Sin embargo, la fenicia se volvió hacia mí
y sus ojos de gata en celo me fulminaron
y sin más vino y me besó.
Sus labios sabían a mar
y su piel cálida hecha de arena del
desierto me erizó el alma.
Así que la llevé a mi habitación.
Apenas entramos,
cual elástica y flexible puso su pie derecho
sobre mi pecho sometiéndome contra la cama,
y con los dedos de la mano izquierda,
escribió con sangre de sus uñas reventadas,
en la pared más cercana a ella,
unos jeroglíficos indescifrables.
Después comenzó a ejecutar
una danza de contorsiones imprecisas,
entre el paroxismo y el exorcismo.
Y de repente atacó mi cuerpo,
felina y frenética hizo trizas mi virilidad
y comió de mí hasta que mi estallido y su alarido hicieron
que la isla comenzase a navegar,
sin timón ni bandera, mar adentro,
apenas iluminada por una luna roja
cual brasa ardiente
en una bóveda profunda, oscura y hueca.
Todo acabó cuándo el sol me develó una playa solitaria
y yo, un crustáceo roto y ajado,
me revolvía en la arena tratando de entenderlo todo.

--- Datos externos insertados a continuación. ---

(* ===== verification/Chargers.v ===== *)
(** * Chargers

    The service that forks an event into one per charger profile: [engine/chargers.go], over
    the profiles of [engine/libchargers.go].  The service of attributes it calls is a function;
    [internal_attributes] is the one of [Attributes.v]. *)
From S2P Require Import Prelude GoFloat GoStrings GoTime CoreUtils Collections Values Filters RSR Stateful RatingProfile TariffPlan TariffActions TariffProfiles TariffRouting Profiles Attributes.

(** What a call of the attributes answers. *)
Definition AttributeService : Type :=
  AttrArgsProcessEvent → res (AttrSProcessEventReply * CGREvent).

Class ChargerData := {
  GetChargerProfileDrv : string → string → res ChargerProfile;
  chrg_attributes : AttributeService;
  chrg_index : IndexConfig
}.

Definition internal_attributes
    `{GoText} `{GoRuntime} `{GoRegexp} `{GoErrors} `{FilterData} `{AttributeData} : AttributeService :=
  λ args, (V1ProcessEvent args).1.

Record ChrgSProcessEventReply := mkChrgSProcessEventReply {
  cre_ChargerSProfile : string; cre_AttributeSProfiles : list string;
  cre_AlteredFields : list string; cre_CGREvent : CGREvent }.

Section chargers.
Context `{GoText} `{GoRuntime} `{FilterData} `{ChargerData}.

(** The profiles that match, under their items, then the heaviest first. *)
Definition matchingChargerProfilesForEvent (ev : CGREvent) : res (list ChargerProfile) :=
  ids ← indexed_ids chrg_index "*charger_filter_indexes" "cpp_" (ev_Tenant ev) ev;
  matchingCPs ← match_profiles (GetChargerProfileDrv (ev_Tenant ev))
    (λ (m : gmap string ChargerProfile) cpID cP, <[cpID := cP]> m) ev (go_range ids).*1 ∅;
  if decide (matchingCPs = ∅) then Err ErrNotFound
  else Ok (by_weight (go_range matchingCPs).*2).

Definition forked_event (ev : CGREvent) (cP : ChargerProfile) : CGREvent :=
  set_Event (ms_put "RunID" (IString (cpp_RunID cP)) (ev_Event ev)) ev.

Definition attribute_request (ev : CGREvent) (cP : ChargerProfile) : AttrArgsProcessEvent :=
  mkAttrArgsProcessEvent (cpp_AttributeIDs cP)
    (Some (FirstNonEmpty [IfaceAsString (default INil (ms_get "Context" (ev_Event ev))); "*chargers"]))
    None (Some ev) false.

Definition charge_profile (ev : CGREvent) (cP : ChargerProfile) : res ChrgSProcessEventReply :=
  let clonedEv := forked_event ev cP in
  if decide (cpp_AttributeIDs cP = ["*none"])
  then Ok (mkChrgSProcessEventReply (cpp_ID cP) [] ["*req.RunID"] clonedEv)
  else
    '(evReply, ev') ← chrg_attributes (attribute_request clonedEv cP);
    Ok (mkChrgSProcessEventReply (cpp_ID cP) (are_MatchedProfiles evReply)
          ("*req.RunID" :: are_AlteredFields evReply)
          (if decide (are_AlteredFields evReply = []) then clonedEv else ev')).

Definition chargers_processEvent (ev : CGREvent) : res (list ChrgSProcessEventReply) :=
  cPs ← matchingChargerProfilesForEvent ev;
  res_map (charge_profile ev) cPs.

Definition Chargers_V1ProcessEvent (ev : option CGREvent) (nilEvent : bool)
    : res (list ChrgSProcessEventReply) :=
  match ev with
  | None => Err (NewErrMandatoryIeMissing ["Event"])
  | Some ev => if nilEvent then Err (NewErrMandatoryIeMissing ["Event"])
               else as_server_error (chargers_processEvent ev)
  end.

Definition V1GetChargersForEvent (ev : option CGREvent) : res (list ChargerProfile) :=
  as_server_error (ev ← deref ev; matchingChargerProfilesForEvent ev).

(** ** Properties *)

Definition charger_matches (ev : CGREvent) (p : ChargerProfile) : Prop :=
  in_force p (ev_Time ev) = true ∧
  FilterS_Pass (ev_Tenant ev) (pf_FilterIDs p) (event_provider ev) = Ok true.

Lemma match_profiles_map get ev ids (m : gmap string ChargerProfile) :
  match_profiles get (λ m cpID cP, <[cpID := cP]> m) ev ids ∅ = Ok m →
  ∀ id p, m !! id = Some p ↔ id ∈ ids ∧ get id = Ok p ∧ charger_matches ev p.
Proof.
  intros Hm id p. rewrite match_profiles_fold in Hm.
  destruct (matching_profiles get ev ids) as [ps| |] eqn:Eps; [|done..]. injection Hm as <-.
  unfold charger_matches. rewrite <- (matching_profiles_spec get ev ids ps Eps id p).
  assert (∀ id p, (id, p) ∈ ps → get id = Ok p) as Hget.
  { intros id' p' Hin. by apply (matching_profiles_spec get ev ids ps Eps id' p') in Hin as (_ & ? & _). }
  clear Eps. assert (∀ m : gmap string ChargerProfile,
    (∀ id p, m !! id = Some p → get id = Ok p) →
    foldl (λ b kp, <[kp.1 := kp.2]> b) m ps !! id = Some p ↔ (id, p) ∈ ps ∨ m !! id = Some p) as Hgo.
  2: { rewrite Hgo; [|by intros ??]. rewrite lookup_empty. naive_solver. }
  induction ps as [|[k q] ps IH]; intros m Hm; simpl.
  { split; [by right|]. by intros [?%elem_of_nil|?]. }
  assert (get k = Ok q) as Hk by (apply Hget; by left).
  rewrite IH.
  - rewrite elem_of_cons, lookup_insert_Some. split.
    2: { intros [[[= -> ->]|?]|Hin]; auto. destruct (decide (k = id)) as [->|]; [|auto].
         apply Hm in Hin. right. left. split; congruence. }
    intros [?|[[-> ->]|[_ ?]]]; auto.
  - intros. apply Hget. by right.
  - intros id' p' [[-> ->]|[_ ?]]%lookup_insert_Some; auto.
Qed.

(** The reply of one profile. *)
Definition charged (ev : CGREvent) (cP : ChargerProfile) (r : ChrgSProcessEventReply) : Prop :=
  cre_ChargerSProfile r = cpp_ID cP ∧ head (cre_AlteredFields r) = Some "*req.RunID" ∧
  if decide (cpp_AttributeIDs cP = ["*none"])
  then cre_CGREvent r = forked_event ev cP ∧ cre_AlteredFields r = ["*req.RunID"]
  else ∃ evReply ev', chrg_attributes (attribute_request (forked_event ev cP) cP) = Ok (evReply, ev') ∧
    cre_AttributeSProfiles r = are_MatchedProfiles evReply ∧
    cre_AlteredFields r = "*req.RunID" :: are_AlteredFields evReply ∧
    cre_CGREvent r = if decide (are_AlteredFields evReply = []) then forked_event ev cP else ev'.

Lemma charge_profile_charged ev cP r : charge_profile ev cP = Ok r → charged ev cP r.
Proof.
  unfold charge_profile, charged. case_decide; [by intros [= <-]|].
  destruct (chrg_attributes _) as [[evReply ev']| |] eqn:E; [|done..]. intros [= <-].
  split_and!; [done..|]. by exists evReply, ev'.
Qed.


(** One profile whose attributes are not found fails the event for all. *)
Lemma attributes_not_found_fails ev cPs1 cP cPs2 rs :
  matchingChargerProfilesForEvent ev = Ok (cPs1 ++ cP :: cPs2) →
  res_map (charge_profile ev) cPs1 = Ok rs → cpp_AttributeIDs cP ≠ ["*none"] →
  chrg_attributes (attribute_request (forked_event ev cP) cP) = Err ErrNotFound →
  Chargers_V1ProcessEvent (Some ev) false = Err ErrNotFound.
Proof.
  intros Hm Hrs Hn Ha. unfold Chargers_V1ProcessEvent, chargers_processEvent. rewrite Hm. simpl.
  enough (res_map (charge_profile ev) (cPs1 ++ cP :: cPs2) = Err ErrNotFound) as -> by done.
  clear Hm. revert rs Hrs. induction cPs1 as [|cP1 cPs1 IH]; intros rs; simpl.
  - intros _. unfold charge_profile. by rewrite decide_False, Ha.
  - destruct (charge_profile ev cP1) as [r1| |]; [|done..]. simpl.
    destruct (res_map (charge_profile ev) cPs1) as [rs1| |]; [|done..]. simpl. intros _.
    by rewrite (IH rs1).
Qed.
End chargers.

(** ** Example: two chargers, one of which asks the attributes *)
Section example.
#[local] Existing Instances reference_text reference_runtime.
#[local] Instance listed_filters : FilterData := {|
  GetFilterDrv tenant id := Err NOT_FOUND; GetAccount key := Err NOT_FOUND;
  GetResource tenant id := Err NOT_FOUND; ReflectFieldMethodInterface obj fld := Err NOT_FOUND;
  stat_metrics tenant id := Err NOT_FOUND; fd_GetReverseDestination p := Err NOT_FOUND;
  fd_regexp := reference_regexp; MatchFilterIndex a b c d e := Err NOT_FOUND;
  GetKeysForPrefix p := Ok ["cpp_t:RAW"; "cpp_t:DEFAULT"; "cpp_t:GONE"];
  now := zero_time |}.

Definition plain_charger (id run : string) (attributes : list string) (weight : float64) : ChargerProfile :=
  mkChargerProfile "t" id [] None run attributes weight.
Definition tagged (args : AttrArgsProcessEvent) : res (AttrSProcessEventReply * CGREvent) :=
  ev ← deref (aa_CGREvent args);
  Ok (mkAttrSProcessEventReply ["TAG"] ["*req.Tag"] false,
      set_Event (ms_put "Tag" (IString "x") (ev_Event ev)) ev).
#[local] Instance two_chargers : ChargerData := {|
  GetChargerProfileDrv tenant id :=
    if decide (id = "RAW") then Ok (plain_charger "RAW" "*raw" ["*none"] f0)
    else if decide (id = "DEFAULT") then Ok (plain_charger "DEFAULT" "*default" [] f1)
    else Err NOT_FOUND;
  chrg_attributes := tagged;
  chrg_index := mkIndexConfig None None false false |}.

Definition charged_call : CGREvent := mkCGREvent "t" "ev" None [("Account", IString "1001")].
Definition forked_call (run : string) (tag : list (string * iface)) : CGREvent :=
  mkCGREvent "t" "ev" None ([("Account", IString "1001"); ("RunID", IString run)] ++ tag).
Definition forked_replies : list ChrgSProcessEventReply :=
  [mkChrgSProcessEventReply "DEFAULT" ["TAG"] ["*req.RunID"; "*req.Tag"]
     (forked_call "*default" [("Tag", IString "x")]);
   mkChrgSProcessEventReply "RAW" [] ["*req.RunID"] (forked_call "*raw" [])].

End example.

De la fenicia sólo quedó su olor a terracota y sal
desparramado en mi cuerpo.
Y a mi costado izquierdo un pez dorado, grande y
moribundo, que me suplicaba,
con sus ojos desorbitados, lo devolviera al mar.
Yo decidí ignorarlo,
tuve el presentimiento que una vez en el agua
se convertiría en la fenicia.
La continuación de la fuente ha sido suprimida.